Within the material below, how many lines carry the word "goroutines"? Only that number is wanted.

* **MATERIAL FOR THIS EXERCISE**:
· · · ·
(* ===== verification/SmuxSession.v ===== *)
(** * smux sessions and streams (internal/smux/session.go, stream.go, smux.go)

    The shared state of a session and its goroutines as trees of atomic
    actions. [Stream] objects live in a heap, since an application keeps its
    pointer after the session has forgotten the stream. A channel is the list
    of its elements (the slot semaphore its count); [doneCh] and
    [handshakeDone] are closed channels or not; a mutex held over several
    actions is a flag; [closeOnce] remembers whether its function is running.
    A critical section with no blocking call inside is one action. The two
    locks that can be held across a blocking point are explicit: [streamsMu]
    during the loop of [Close] and [abort], [readMu] of a stream during the
    checks of [Read]. Loops that run for ever take the number of rounds as an
    argument, and the clock readings of the loops are arguments. Contexts and
    timers may fire at any time. *)
From stdpp Require Import prelude gmap list.
From Stdlib Require Import Strings.Byte ZArith Lia.
From S2P Require Import Prelude GoBytes Conc SmuxFrame.
Local Open Scope Z_scope.

Module Session.
Import Smux.

Inductive smux_error : Type :=
| ErrSessionClosed | ErrMaxStreams | ErrStreamsExhausted | ErrStreamClosed | ErrStreamReset
| ErrEOF | ErrClosedPipe | ErrContext | ErrHandshakeSend | ErrHandshakeWait.

#[export] Instance smux_error_eq_dec : EqDecision smux_error.
Proof. solve_decision. Defined.

(** [sync.Once]: a second caller waits until the first call has returned. *)
Inductive Once : Type := NotRun | Running | Finished.

#[export] Instance Once_eq_dec : EqDecision Once.
Proof. solve_decision. Defined.

Record Stream : Type := MkStream {
  id : Z;
  readMu : bool;
  readBuf : list byte;
  readCh : bool;
  closeOnce : Once;
  localClosed : bool;
  remoteClosed : bool;
  resetErr : option smux_error;
  maxReadBuf : Z
}.
(* ===== verification/SmuxProps.v ===== *)
(** * Properties of smux sessions

    What holds of every reachable state of a session, what a session that was
    closed guarantees to blocked callers, the deadlock of [Read] and [Close]
    with the proof that it lasts, and an execution in which the slot
    accounting goes wrong. *)
From stdpp Require Import prelude gmap list.
From Stdlib Require Import Strings.Byte ZArith Lia.
From S2P Require Import Prelude GoBytes Conc SmuxFrame SmuxSession SmuxSafety.
Local Open Scope Z_scope.

Module SessionProps.
Import Smux Session Safety.

(** Reading frame after frame until the input ends or an error. *)
Fixpoint read_frames (fuel : nat) (r : list byte) (maxPayload : Z) : list frame * list byte :=
  match fuel with
  | O => ([], r)
  | S fuel =>
      match readFrame r maxPayload with
      | Ok (f, rest) => let '(fs, rest) := read_frames fuel rest maxPayload in (f :: fs, rest)
      | Err _ => ([], r)
      end
  end.

Lemma read_frames_complete cfg fs rest :
  0 <= MaxFrameSize cfg < 2 ^ 32 -> Forall (wire_frame cfg) fs ->
  read_frames (length fs) (mjoin (writeFrame <$> fs) ++ rest) (MaxFrameSize cfg) = (fs, rest).
Proof.
  intros Hm. induction 1 as [|f fs (Hok & _ & Hl) _ IH]; [done|].
  rewrite fmap_cons. cbn [read_frames length].
  change (mjoin (writeFrame f :: (writeFrame <$> fs)))
    with (writeFrame f ++ mjoin (writeFrame <$> fs)).
  rewrite <-app_assoc, readFrame_complete by done. by rewrite IH.
Qed.

Section Reachable.
Context (cfg0 : Config) (clientMode : bool) (clock : list Z) (rounds : nat)
  (start : Z) (ticks : list Z).
Abbreviation cfg := (validateConfig cfg0).

(** A session, its background goroutines, and any calls of the application
    and events of the network, in any order and interleaving. *)
Definition session_reach (c : config Session) : Prop :=
  reach (api cfg) (newSession clientMode, goroutines cfg clientMode clock rounds start ticks) c.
· · · ·
* **EXERCISE SOLUTION**: 3